Hasegawa T, Kim M, Kitayama Y, Kitamura K, Hiranaka T
Department of Surgery, Shirasagi Hospital, Osaka-City, Japan.
HPB Surg. 1999;11(3):185-9; discussion 189-90. doi: 10.1155/1999/38936.
We report a very rare case of type I choledochal cyst associated with a polycystic kidney disease. A 48-year-old female had been dependent on hemodialysis for chronic renal failure due to polycystic kidney disease and was incidentally diagnosed to have a dilated common bile duct by an ultrasonography. An endoscopic retrograde cholangiopancreatography showed a spindle-shaped, dilated common bile duct (type I choledochal cyst) without visualization of the pancreatic duct. She underwent a resection of the choledochal cyst. Intraoperative cholangiography showed no reflux of contrast medium into the pancreatic duct.

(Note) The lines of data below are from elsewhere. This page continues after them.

(** A time of 16 or more digits does not fit [timebuf]: its last digits are
    cut off, so the event has the commitment (and the id) of the event a tenth
    of its age. *)
Theorem commitment_time_truncated (ev : nostr_event) (Ht : 10 ^ 15 <= created_at ev < 2 ^ 64) :
  commitment ev =
  commitment (Event (id ev) (pubkey ev) (sig ev) (content ev) (created_at ev / 10) (kind ev) (explicit_tags ev) (tags ev)).
Proof.
  rewrite !commitment_cut by (cbn [created_at]; dlia). unfold truncated, serialisation.
  cbn [pubkey created_at kind content]. by rewrite timebuf_overflow.
Qed.

Lemma commitment_time_truncated_witness :
  let ev t := Event [] [] [] [] t 1 None [] in commitment (ev 1700000000000000) = commitment (ev 170000000000000).
Proof. apply (commitment_time_truncated (Event [] [] [] [] 1700000000000000 1 None [])). split; vm_compute; congruence. Defined.

(** The id is the SHA-256 digest of the commitment, for every event whose
    commitment is shorter than the buffer of 102400 bytes; otherwise the function
    returns 0 and leaves the event alone. *)
Theorem generate_event_id_exact (ev : nostr_event) (buf : list Z) (Hev : event_ok ev) (Hbuf : len buf = 102400) :
  exists buf', generate_event_id ev buf =
    (if len (commitment ev) <? 102400 then Some (1, set_id ev (Spec.sha256 (commitment ev)), buf')
     else Some (0, ev, buf')) /\ len buf' = 102400.
Proof. by apply generate_event_id_spec. Qed.

Lemma generate_event_id_exact_witness :
  exists buf', generate_event_id sample_event (repeat 0 (Z.to_nat 102400)) =
    (if len (commitment sample_event) <? 102400
     then Some (1, set_id sample_event (Spec.sha256 (commitment sample_event)), buf')
     else Some (0, sample_event, buf')) /\ len buf' = 102400.
Proof. apply generate_event_id_exact; [apply sample_event_ok|by rewrite len_repeat]. Defined.

(** [cursor_push_jsonstr] appends one JSON string, and reading that string
    back (undoing the escapes up to the first unescaped quote) gives the
    argument; it fails exactly when the text does not fit. *)
Theorem jsonstr_round_trip (str : list Z) (s : state) (Hstr : c_string str) (Hs : wf s) :
  if len (json_string str) <=? room s
  then cursor_push_jsonstr str s = Some (true, appended s (json_string str)) /\
       text (appended s (json_string str)) = text s ++ json_string str /\
       forall r, read_string (json_string str ++ r) = Some (str, r)
  else exists s', cursor_push_jsonstr str s = Some (false, s') /\ confined s s'.
Proof.
  pose proof (Appends_jsonstr str Hstr s Hs) as H. rewrite Z.add_0_r in H.
  destruct (Z.leb_spec (len (json_string str)) (room s)).
  - split_and!; [done|by apply text_appended|]. intros. apply read_json_string.
  - destruct H as (s' & ? & ? & ?). exists s'. eauto using step_confined.
Qed.

Lemma jsonstr_round_trip_witness :
  let str := cs "a" ++ [quote; backslash; 10] in let s := (make_cursor 0 20, repeat 0 20) in
  if len (json_string str) <=? room s
  then cursor_push_jsonstr str s = Some (true, appended s (json_string str)) /\
       text (appended s (json_string str)) = text s ++ json_string str /\
       forall r, read_string (json_string str ++ r) = Some (str, r)
  else exists s', cursor_push_jsonstr str s = Some (false, s') /\ confined s s'.
Proof.
  apply (jsonstr_round_trip (cs "a" ++ [quote; backslash; 10]) (make_cursor 0 20, repeat 0 20));
    [split; by_compute|split; vm_compute; congruence].
Defined.

(** The writer escapes only quote, backslash and the control characters with
    a letter: the JSON text holds a raw control character exactly when the string
    holds one of the others. *)
Theorem jsonstr_raw_control (str : list Z) (s : state) (Hstr : c_string str) (Hs : wf s)
    (Hr : len (json_string str) <= room s) :
  exists t, cursor_push_jsonstr str s = Some (true, appended s t) /\
    (Exists (fun x => x < 32) t <-> Exists (fun c => c < 32 /\ c ∉ [8; 9; 10; 12; 13]) str).
Proof.
  exists (json_string str). split; [|by apply json_string_control; destruct Hstr].
  pose proof (Appends_jsonstr str Hstr s Hs) as H. rewrite Z.add_0_r in H.
  by destruct (Z.leb_spec (len (json_string str)) (room s)); [|lia].
Qed.

Lemma jsonstr_raw_control_witness :
  let s := (make_cursor 0 9, repeat 0 9) in
  exists t, cursor_push_jsonstr [27; 10] s = Some (true, appended s t) /\
    (Exists (fun x => x < 32) t <-> Exists (fun c => c < 32 /\ c ∉ [8; 9; 10; 12; 13]) [27; 10]).
Proof.
  apply (jsonstr_raw_control [27; 10] (make_cursor 0 9, repeat 0 9));
    [split; by_compute|split; vm_compute; congruence|vm_compute; congruence].
Defined.

(** C32: [print_event] prints the event as one JSON object (in an EVENT envelope
    on demand) and a newline, and returns 1, when the tags and the content each
    fit the local buffer; otherwise it returns 0 without the closing brace. *)
Theorem print_event_exact (ev : nostr_event) (envelope : bool) (Hev : event_ok ev) :
  if printable ev then print_event ev envelope = Some (1, event_message ev envelope)
  else exists out, print_event ev envelope = Some (0, out).
Proof. by apply print_event_spec. Qed.

Lemma print_event_exact_witness :
  if printable sample_event then print_event sample_event true = Some (1, event_message sample_event true)
  else exists out, print_event sample_event true = Some (0, out).
Proof. apply (print_event_exact sample_event true), sample_event_ok. Defined.

(** A tag is refused, and the event unchanged, when 32 are present; otherwise
    a tag of at most 16 elements is appended, which keeps the event well-formed;
    more elements are written past the tag. *)
Theorem nostr_add_tag_n_exact (ev : nostr_event) (ts : list (list Z))
    (Hev : event_ok ev) (Hts : Forall c_string ts) (Hn : len (tags ev) <= MAX_TAGS) :
  match nostr_add_tag_n ev ts with
  | Some (r, ev') =>
      (if len (tags ev) <? MAX_TAGS then r = 1 /\ tags ev' = tags ev ++ [ts] else r = 0 /\ ev' = ev) /\
      event_ok ev' /\ len (tags ev') <= MAX_TAGS
  | None => len (tags ev) < MAX_TAGS /\ MAX_TAG_ELEMS < len ts
  end.
Proof.
  unfold nostr_add_tag_n, MAX_TAGS in *.
  destruct (Z.ltb_spec 32 (len (tags ev) + 1)), (Z.ltb_spec (len (tags ev)) 32); try lia; [done|].
  destruct (Z.leb_spec (len ts) MAX_TAG_ELEMS); [|lia].
  split_and!; [done|done| |cbn [set_tags tags]; len_lia].
  destruct Hev. split; try done. cbn [set_tags tags]. apply Forall_app. by split; [|constructor].
Qed.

Amylase level of the aspirated bile from the bile duct was not elevated. In the case of choledochal cyst combined with renal fibropolycystic disease, pancreaticobiliary maljunction may not contribute to the etiology of choledochal cyst. In such cases, management of choledochal cyst is still controversial and requires further discussion.
我们报告一例非常罕见的I型胆总管囊肿合并多囊肾病病例。一名48岁女性因多囊肾病导致慢性肾衰竭,一直依赖血液透析治疗,偶然通过超声检查诊断出胆总管扩张。内镜逆行胰胆管造影显示为纺锤形扩张的胆总管(I型胆总管囊肿),未显示胰管。她接受了胆总管囊肿切除术。术中胆管造影显示造影剂未反流至胰管。从胆管吸出的胆汁淀粉酶水平未升高。在胆总管囊肿合并肾纤维多囊病的情况下,胰胆管合流异常可能与胆总管囊肿的病因无关。在这种情况下,胆总管囊肿的治疗仍存在争议,需要进一步讨论。